Aurions-nous remporté le vote de la Commission ? Impossible de le dire. Mais ce qui est sûr, c’est que nous aurions engagé un changement dont sont friandes sur le long terme les directions stratégiques de d’Amazon, de Google, de Cisco… Et rien que cela c’était déjà gagner quelque chose, même en échouant dans la relocalisation de l’AEM !

Depuis lors, Lille a encaissé un échec cuisant qui a quelque peu entaché sa confiance, même si ce n’est que temporaire. L’ex bassin minier, qui aurait pu créer son propre « plan Marshall » en s’invitant comme « base arrière de l’industrie pharmaceutique et du numérique » s’est quant à lui encore un peu plus replié vers les extrêmes, attendant un énième plan d’urgence, au risque de finir par agacer d’autres bassins de vie s’estimant également sinistrés.

Il est trop tard pour refaire le match. Mais il est grand temps d’opérer une prise de conscience. Cette candidature « ratée » doit être une chance ! Ne nous voyons pas plus grand que nous sommes, mais regardons les forces qui sommeillent en nous.

La Métropole Européenne Lilloise que nous voyons « incontournable » à l’échelle des Hauts-de-France affiche une attractivité plus relative à l’échelle de l’Europe et du monde. Acceptons ce constat.

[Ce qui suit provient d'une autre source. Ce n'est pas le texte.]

Lemma sample_matrix_ok : message_matrix 2 sample_matrix.
Proof.
  split; [lia|reflexivity| |].
  - apply Forall_app. split.
    + constructor; [|constructor; [|constructor]]; (split; [reflexivity|]); apply Forall_forall;
        intros v Hv; apply elem_of_seqZ in Hv; unfold is_octet; lia.
    + apply Forall_replicate. split; [reflexivity|]. apply Forall_replicate. unfold is_octet. lia.
  - intros i j Hi. destruct (decide (i < 32)) as [Hlt|Hge].
    + assert (vget [] sample_matrix i = zeros 53 0) as ->; [|apply (vget_replicate 0)].
      apply vget_lookup; [lia|]. unfold sample_matrix. rewrite lookup_app_r by (cbn; lia).
      apply lookup_replicate_2. cbn [length]. lia.
    + assert (vget [] sample_matrix i = []) as ->; [|unfold vget; destruct (j <? 0), (Z.to_nat j); reflexivity].
      unfold vget. destruct (Z.ltb_spec i 0); [lia|]. apply nth_overflow. cbn. lia.
Qed.

Lemma sample_page_ok pid t :
  pid ∈ pids_of 2 -> 100 <= t <= 250 -> page_of sample_matrix 2 5 100 (sample_page pid t).
Proof. intros Hp Ht. split; [reflexivity|reflexivity|right; reflexivity|reflexivity|exact Hp|reflexivity|exact Ht]. Qed.

Lemma vget_zeros {A} (d x : A) n i : 0 <= i < n -> vget d (zeros n x) i = x.
Proof. intros Hi. apply vget_lookup; [lia|]. apply lookup_replicate_2. lia. Qed.

Lemma zero_C_grid : grid 255 53 zero_C.
Proof.
  split; [reflexivity|]. intros i Hi. unfold zero_C. rewrite vget_zeros by exact Hi. reflexivity.
Qed.

Lemma new_receiver_idle mid : 0 <= mid < 32 -> idle mid new_has_receiver.
Proof.
  intros Hmid. unfold new_has_receiver.
  split; cbn [d_received_pids d_received_timestamps d_C_matrix d_printed_mids]; try (apply vget_zeros, Hmid).
  - rewrite vget_zeros by exact Hmid. apply zero_C_grid.
  - split; reflexivity.
Qed.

En ce qui les concerne, les territoires de l’ex bassin minier doivent sortir de leur isolement. Ils ne doivent pas confondre identité et éparpillement. Alicante compte plus d’habitants que l’arrondissement de Lens. N’importe quelle ville moyenne allemande (comparable à Lens, Douai ou Arras) compte cinq à dix fois plus d’habitants et se trouve souvent rattachée à un district trois à cinq fois plus important que nos communautés d’agglomération. L’heure n’est donc plus au BHNS qui enferme les mobilités … mais au passage à trois voies de l’A21 ainsi qu’à la connexion des zones d’activités au canal Seine-Nord qui ouvrent ! C’est à ce prix que nous tirerons structurellement profit des zones franches de l’Engagement pour le Renouveau du Bassin Minier, que nous attirerons à domicile les entrepreneurs de la rénovation urbaine, de la haute qualité environnementale, du rebond automobile, du numérique…

Bref, l’échec de l’AEM nous apprend une chose essentielle : quand elles veulent regarder vers l’Europe et le Monde, Flandres et Artois sont condamnés à regarder ensemble, et avec d’autres, dans la même direction.